During this critical moment in history, the Port must ensure that our Police Department is held to the highest nationwide standards achievable for public safety, protection of civil rights, equity, accountability and oversight. 

The Commission proposes an assessment of the Port of Seattle Police Department as part of its effort to reinvent our industries to recognize and address systemic racism. The Commission proposal would create a new Task Force on Policing and Civil Rights, comprised of Commissioners, Port staff, police representatives, and outside expertise. The Task Force would conduct an assessment of the Department, reviewing important issues such as recruitment and diversity of new police officers, training, and use of force. This assessment is not related to a specific incident or complaint.  

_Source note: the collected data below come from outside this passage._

(** C4. In the grade mapping of a question, once every metadata row is
    processed, each vector has one entry per response column of the
    question; so have the default vectors and every vector returned by
    [compute_grades]. *)
Theorem grade_vector_length
    (lookup : Dict.t string string) (cols : list string) (rows : list row)
    (grades : Dict.t string (list Z)) :
  question_grades lookup cols rows = Ok grades ->
  (forall sub v, Dict.get sub grades = Some v ->
                 List.length v = List.length cols)
  /\ (forall sub v,
        Dict.get sub (default_grades lookup (List.length cols)) = Some v ->
        v = repeat 0 (List.length cols)
        /\ List.length v = List.length cols)
  /\ (forall r v, compute_grades r cols = Ok (Some v) ->
                  List.length v = List.length cols).
Proof.
  intros Hq.
  assert (forall r v, compute_grades r cols = Ok (Some v) ->
                      List.length v = List.length cols) as Hcomp.
  { intros r v Hcg. rewrite (compute_grades_Some r cols v Hcg).
    apply length_map. }
  assert (forall sub v,
            In (sub, v) (default_grades lookup (List.length cols)) ->
            List.length v = List.length cols) as Hdef.
  { intros sub v Hin. rewrite (default_grades_In _ _ sub v Hin).
    apply repeat_length. }
  split; [|split; [|exact Hcomp]].
  - intros sub v Hg. apply get_Some_In in Hg.
    exact (grade_rows_values (fun v => List.length v = List.length cols)
             lookup cols Hcomp rows _ grades Hdef Hq sub v Hg).
  - intros sub v Hg. apply get_Some_In in Hg.
    pose proof (default_grades_In _ _ sub v Hg) as ->.
    split; [reflexivity|apply repeat_length].
Qed.

(** ** Which row determines an entry *)

Lemma grade_rows_app l cols pre rest g :
  grade_rows l cols (pre ++ rest) g
  = (do g1 <- grade_rows l cols pre g; grade_rows l cols rest g1).
Proof.
  revert g. induction pre as [|r pre IH]; intros g; simpl; [reflexivity|].
  destruct (grade_row l cols g r); simpl; [apply IH|reflexivity].
Qed.

Lemma grade_row_leaves_alone l cols sub r g g' :
  leaves_alone l cols sub r ->
  grade_row l cols g r = Ok g' ->
  Dict.get sub g' = Dict.get sub g.
Proof.
  intros Hla. unfold grade_row, getitem.
  destruct (Dict.get "Student ID" r) as [[s|]|] eqn:Hs; simpl; try discriminate.
  destruct (Dict.get (strip s) l) as [sub'|] eqn:Hl; [|now intros [= <-]].
  destruct (compute_grades r cols) as [[w|]|e] eqn:Hcg; simpl;
    [|now intros [= <-]|discriminate].
  intros [= <-]. apply get_set_other. intros ->.
  rewrite (Hla s Hs Hl) in Hcg. discriminate.
Qed.

Lemma grade_rows_leave_alone l cols sub rows :
  forall g g',
    (forall r, In r rows -> leaves_alone l cols sub r) ->
    grade_rows l cols rows g = Ok g' ->
    Dict.get sub g' = Dict.get sub g.
Proof.
  induction rows as [|r rest IH]; intros g g' Hla; simpl.
  - now intros [= <-].
  - destruct (grade_row l cols g r) as [g1|] eqn:Hr; [|discriminate]. simpl.
    intros Hrest. rewrite (IH g1 g' (fun x Hx => Hla x (or_intror Hx)) Hrest).
    eapply grade_row_leaves_alone; [|exact Hr]. apply Hla. now left.
Qed.

Lemma grade_row_writes l cols (r : row) g s sub v :
  Dict.get "Student ID" r = Some (Some s) ->
  Dict.get (strip s) l = Some sub ->
  compute_grades r cols = Ok (Some v) ->
  grade_row l cols g r = Ok (Dict.set sub v g).
Proof.
  intros Hs Hl Hcg. unfold grade_row, getitem. rewrite Hs. cbn [rbind].
  rewrite Hl, Hcg. reflexivity.
Qed.

Lemma grade_rows_last_writer l cols pre (r : row) post g g' s sub v :
  Dict.get "Student ID" r = Some (Some s) ->
  Dict.get (strip s) l = Some sub ->
  compute_grades r cols = Ok (Some v) ->
  (forall r', In r' post -> leaves_alone l cols sub r') ->
  grade_rows l cols (pre ++ r :: post) g = Ok g' ->
  Dict.get sub g' = Some v.
Proof.
  intros Hs Hl Hcg Hpost. rewrite grade_rows_app.
  destruct (grade_rows l cols pre g) as [g1|]; [|discriminate].
  cbn [rbind grade_rows].
  rewrite (grade_row_writes l cols r g1 s sub v Hs Hl Hcg). cbn [rbind].
  intros Hrest.
  rewrite (grade_rows_leave_alone l cols sub post _ g' Hpost Hrest).
  apply get_set_same.
Qed.

(** C5, as stated, fails: of two rows of student [s1], the first with the
    cell "3" and the last with a blank cell, the last one computes the
    sentinel and the final vector is the one of the first row. *)
Lemma last_row_blank_keeps_earlier :
  question_grades s1_lookup q1_cols [q1_row "3"; q1_row ""]
  = Ok [("sub1", [3])]
  /\ compute_grades (q1_row "3") q1_cols = Ok (Some [3])
  /\ compute_grades (q1_row "") q1_cols = Ok None.
Proof. repeat split; reflexivity. Qed.

(** C5, amended.  The final vector of a submission is the one computed from
    the last metadata row, in file order, of a student of that submission
    for which [compute_grades] did not return the sentinel: the later rows
    of the submission, which return the sentinel, leave it in place. *)
Theorem last_graded_row_wins
    (lookup : Dict.t string string) (cols : list string)
    (pre post : list row) (r : row) (s sub : string) (v : list Z)
    (grades : Dict.t string (list Z)) :
  Dict.get "Student ID" r = Some (Some s) ->
  Dict.get (strip s) lookup = Some sub ->
  compute_grades r cols = Ok (Some v) ->
  (forall r' s', In r' post ->
                 Dict.get "Student ID" r' = Some (Some s') ->
                 Dict.get (strip s') lookup = Some sub ->
                 compute_grades r' cols = Ok None) ->
  question_grades lookup cols (pre ++ r :: post) = Ok grades ->
  Dict.get sub grades = Some v.
Proof.
  intros Hs Hl Hcg Hpost Hq.
  eapply grade_rows_last_writer; [exact Hs|exact Hl|exact Hcg| |exact Hq].
  intros r' Hin s' Hs' Hl'. eapply Hpost; eassumption.
Qed.

(** ** One entry per submission *)

Lemma fold_set_keys (n : nat) vals :
  forall acc : Dict.t string (list Z),
    NoDup (Dict.keys acc) ->
    let d := fold_left (fun grades sub_id => Dict.set sub_id (repeat 0 n) grades)
                       vals acc in
    NoDup (Dict.keys d)
    /\ forall k, In k (Dict.keys d) <-> In k (Dict.keys acc) \/ In k vals.
Proof.
  induction vals as [|x vals IH]; intros acc Hnd; simpl.
  - split; [exact Hnd|]. intros k. tauto.
  - destruct (IH (Dict.set x (repeat 0 n) acc)
                 (NoDup_keys_set x _ acc Hnd)) as [Hnd' Hin].
    split; [exact Hnd'|]. intros k. rewrite Hin, keys_set_In.
    intuition (subst; auto).
Qed.

Lemma default_grades_keys l n :
  NoDup (Dict.keys (default_grades l n))
  /\ forall k, In k (Dict.keys (default_grades l n)) <-> In k (Dict.values l).
Proof.
  destruct (fold_set_keys n (Dict.values l) [] (NoDup_nil _)) as [Hnd Hin].
  split; [exact Hnd|]. intros k. unfold default_grades. rewrite Hin.
  simpl. tauto.
Qed.

Lemma get_In_values (l : Dict.t string string) sid sub :
  Dict.get sid l = Some sub -> In sub (Dict.values l).
Proof.
  intros Hg. apply get_Some_In in Hg.
  change sub with (snd (sid, sub)). now apply in_map.
Qed.

Lemma grade_row_keys l cols g r g' :
  (forall sub, In sub (Dict.values l) -> In sub (Dict.keys g)) ->
  grade_row l cols g r = Ok g' ->
  Dict.keys g' = Dict.keys g.
Proof.
  intros Hk. unfold grade_row, getitem.
  destruct (Dict.get "Student ID" r) as [[s|]|]; simpl; try discriminate.
  destruct (Dict.get (strip s) l) as [sub|] eqn:Hl; [|now intros [= <-]].
  destruct (compute_grades r cols) as [[w|]|e]; simpl;
    [|now intros [= <-]|discriminate].
  intros [= <-]. rewrite keys_set. unfold Dict.mem.
  destruct (keys_In_get sub g (Hk sub (get_In_values l _ sub Hl))) as [x ->].
  reflexivity.
Qed.

Lemma grade_rows_keys l cols rows :
  forall g g',
    (forall sub, In sub (Dict.values l) -> In sub (Dict.keys g)) ->
    grade_rows l cols rows g = Ok g' ->
    Dict.keys g' = Dict.keys g.
Proof.
  induction rows as [|r rest IH]; intros g g' Hk; simpl.
  - now intros [= <-].
  - destruct (grade_row l cols g r) as [g1|] eqn:Hr; [|discriminate]. simpl.
    pose proof (grade_row_keys l cols g r g1 Hk Hr) as Hk1.
    intros Hrest. rewrite <- Hk1. apply IH; [|exact Hrest].
    rewrite Hk1. exact Hk.
Qed.

Lemma question_grades_keys l cols rows g :
  question_grades l cols rows = Ok g ->
  Dict.keys g = Dict.keys (default_grades l (List.length cols)).
Proof.
  apply grade_rows_keys. intros sub. apply default_grades_keys.
Qed.

(** ** The scores file *)

Lemma build_app pre rest d :
  build_sid_to_submission (pre ++ rest) d
  = (do d1 <- build_sid_to_submission pre d; build_sid_to_submission rest d1).
Proof.
  revert d. induction pre as [|r pre IH]; intros d; simpl; [reflexivity|].
  destruct (getitem r "SID"); simpl; [|reflexivity].
  destruct (getitem r "Submission ID"); simpl; [|reflexivity].
  destruct (truthy _ && truthy _); apply IH.
Qed.

Lemma build_NoDup rows :
  forall d d', NoDup (Dict.keys d) ->
               build_sid_to_submission rows d = Ok d' -> NoDup (Dict.keys d').
Proof.
  induction rows as [|r rest IH]; intros d d' Hnd; simpl.
  - now intros [= <-].
  - destruct (getitem r "SID"); simpl; [|discriminate].
    destruct (getitem r "Submission ID"); simpl; [|discriminate].
    destruct (truthy _ && truthy _); apply IH; [|exact Hnd].
    now apply NoDup_keys_set.
Qed.

Lemma truthy_true s : truthy s = true <-> s <> "".
Proof.
  unfold truthy. destruct (String.eqb_spec s ""); simpl; split;
    congruence.
Qed.

Lemma build_later_rows sid rows :
  forall d d',
    (forall (r' : row) c1 c2,
        In r' rows -> Dict.get "SID" r' = Some c1 ->
        Dict.get "Submission ID" r' = Some c2 ->
        value_of c1 = sid -> value_of c2 = "") ->
    build_sid_to_submission rows d = Ok d' ->
    Dict.get sid d' = Dict.get sid d.
Proof.
  induction rows as [|r rest IH]; intros d d' Hlater; simpl.
  - now intros [= <-].
  - unfold getitem.
    destruct (Dict.get "SID" r) as [c1|] eqn:H1; simpl; [|discriminate].
    destruct (Dict.get "Submission ID" r) as [c2|] eqn:H2; simpl; [|discriminate].
    assert (forall (r' : row) c1 c2,
               In r' rest -> Dict.get "SID" r' = Some c1 ->
               Dict.get "Submission ID" r' = Some c2 ->
               value_of c1 = sid -> value_of c2 = "") as Hrest
      by (intros r' a b Hin; apply Hlater; now right).
    destruct (truthy (strip (or_empty c1)) && truthy (strip (or_empty c2)))
      eqn:Ht.
    + intros Hb. rewrite (IH _ d' Hrest Hb).
      apply get_set_other. intros Heq.
      apply andb_true_iff in Ht as [_ Ht2]. apply truthy_true in Ht2.
      apply Ht2. exact (Hlater r c1 c2 (or_introl eq_refl) H1 H2 Heq).
    + apply IH, Hrest.
Qed.

Lemma build_last_writer pre (r : row) post d d' c1 c2 :
  Dict.get "SID" r = Some c1 ->
  Dict.get "Submission ID" r = Some c2 ->
  value_of c1 <> "" -> value_of c2 <> "" ->
  (forall (r' : row) c1' c2',
      In r' post -> Dict.get "SID" r' = Some c1' ->
      Dict.get "Submission ID" r' = Some c2' ->
      value_of c1' = value_of c1 -> value_of c2' = "") ->
  build_sid_to_submission (pre ++ r :: post) d = Ok d' ->
  Dict.get (value_of c1) d' = Some (value_of c2).
Proof.
  intros H1 H2 Hn1 Hn2 Hlater. rewrite build_app.
  destruct (build_sid_to_submission pre d) as [d1|]; [|discriminate].
  cbn [rbind build_sid_to_submission]. unfold getitem. rewrite H1, H2.
  cbn [rbind]. fold (value_of c1) (value_of c2).
  rewrite (proj2 (truthy_true _) Hn1), (proj2 (truthy_true _) Hn2).
  cbn [andb]. intros Hb.
  rewrite (build_later_rows _ post _ d' Hlater Hb). apply get_set_same.
Qed.

(** C10.  The grade mapping has one entry per submission ID of the lookup
    and no other.  When two distinct student IDs map to one submission, the
    mapping holds exactly one entry for it, and its final vector is the one
    of the last row of either student for which [compute_grades] did not
    return the sentinel.  In the lookup built from the scores file a SID has
    one entry, the submission ID of the last row that gives it one. *)
Theorem shared_submission_entry
    (scores_rows : list row) (lookup : Dict.t string string)
    (cols : list string) (rows : list row)
    (grades : Dict.t string (list Z)) :
  build_sid_to_submission scores_rows [] = Ok lookup ->
  question_grades lookup cols rows = Ok grades ->
  NoDup (Dict.keys lookup)
  /\ NoDup (Dict.keys grades)
  /\ (forall sub, In sub (Dict.keys grades) <-> In sub (Dict.values lookup))
  /\ (forall s1 s2 sub,
        s1 <> s2 ->
        Dict.get s1 lookup = Some sub -> Dict.get s2 lookup = Some sub ->
        count_occ string_dec (Dict.keys grades) sub = 1%nat
        /\ forall pre (r : row) post s v,
             rows = pre ++ r :: post ->
             Dict.get "Student ID" r = Some (Some s) ->
             strip s = s1 \/ strip s = s2 ->
             compute_grades r cols = Ok (Some v) ->
             (forall r', In r' post -> leaves_alone lookup cols sub r') ->
             Dict.get sub grades = Some v)
  /\ (forall pre (r : row) post c1 c2,
        scores_rows = pre ++ r :: post ->
        Dict.get "SID" r = Some c1 ->
        Dict.get "Submission ID" r = Some c2 ->
        value_of c1 <> "" -> value_of c2 <> "" ->
        (forall (r' : row) c1' c2',
            In r' post -> Dict.get "SID" r' = Some c1' ->
            Dict.get "Submission ID" r' = Some c2' ->
            value_of c1' = value_of c1 -> value_of c2' = "") ->
        Dict.get (value_of c1) lookup = Some (value_of c2)).
Proof.
  intros Hb Hq.
  pose proof (question_grades_keys lookup cols rows grades Hq) as Hk.
  destruct (default_grades_keys lookup (List.length cols)) as [Hnd Hin].
  rewrite <- Hk in Hnd, Hin.
  split; [exact (build_NoDup scores_rows [] lookup (NoDup_nil _) Hb)|].
  split; [exact Hnd|]. split; [exact Hin|]. split.
  - intros s1 s2 sub Hne H1 H2. split.
    + apply NoDup_count_occ'; [exact Hnd|].
      apply Hin. eapply get_In_values, H1.
    + intros pre r post s v -> Hs Hor Hcg Hpost.
      eapply grade_rows_last_writer;
        [exact Hs| |exact Hcg|exact Hpost|exact Hq].
      destruct Hor as [->| ->]; assumption.
  - intros pre r post c1 c2 -> H1 H2 Hn1 Hn2 Hlater.
    eapply build_last_writer; eassumption.
Qed.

Members of the Port’s chapter of Blacks in Governments, as well as Port of Seattle Police Department Acting Chief Michael Villa, provided invaluable guidance and perspective in the development of the assessment proposal.    

Milestones and Upcoming Action

The Commission reviewed the proposal and took public comment on the proposal during a June 30th community forum.

The public can comment on Port police practices through July 14 by emailing commission-public-records@portseattle.org

The Port Commission will consider all public comments and develop an updated version of the proposal for consideration during its July 14 meeting.

This comprehensive assessment builds on immediate actions Executive Director Steve Metruck directed the Port Police Department to implement on June 23. Those new policies prohibit the use of chokeholds, increase transparency, and update requirements for hiring and training.

 Learn more about immediate actions implemented by Port Executive Director Steve Metruck.

Port of Seattle Police Assessment Materials

June 30, 2020 Port Commission Community Forum on a Port Policing Assessment

•    Watch a recording of the forum
•    Draft Motion 2020-15
•    Memo

Port Police Manual

Port of Seattle Police Department Policy Manual

Port Statements
 
Port Executive Director Steve Metruck

As a nation, we are asking critical questions about the role of law enforcement, and what we ask of the men and women who have chosen to serve in the profession of law enforcement, with all its challenges, on our behalf….The Port Police Department has a special and critical role in protecting the traveling public, our employees, our business partners and our vital infrastructure for trade and commerce.  At the airport alone, they interact with millions of people each year…. While we are proud of our Police Department and the work that it does, we must also be willing and able to look at ourselves, challenge our assumptions, and be open to questions from those we serve… We need to listen to all voices, ask difficult questions, and work together toward the goal of making the Port of Seattle Police Department and the Port of Seattle stronger and more responsive to the communities we serve.

Port Commission President Peter Steinbrueck

The Port of Seattle has the responsibility during this critical moment in history to ensure that our Police Department is held to the highest nationwide standards achievable for public safety, protection of civil rights, equity, accountability and oversight…There are always opportunities for improvement and we need to ensure that our policies and practices are not disproportionately impacting our Black community. I firmly believe the work of the Task Force will broadly benefit the Port, the Port Police, the communities we serve, and users of Port facilities. The Port must lead by example by acting swiftly and meaningfully in identifying and implementing Task Force recommendations. 

Port Commissioner Ryan Calkins

The voices of those who share today, and who have shared through email, social media and other public channels, make clear that cosmetic changes to our policies are not enough. Rather, we, like every other public agency with a police department, must understand this as a watershed moment when incremental changes are not enough… In a nutshell, that is what our community members are asking for: a world in which the children of black and brown families can safely assume that the police are a force for good in their communities, that they have no reason to fear for their own life and safety when interacting with them, and that the police are there to protect and serve them as well.  In so many ways, our Port police department has been on the leading edge of best policing practices. I look forward to the work we will do today, and as part of this task force, to ensure that our police department continues to be a model for departments around the state and the country.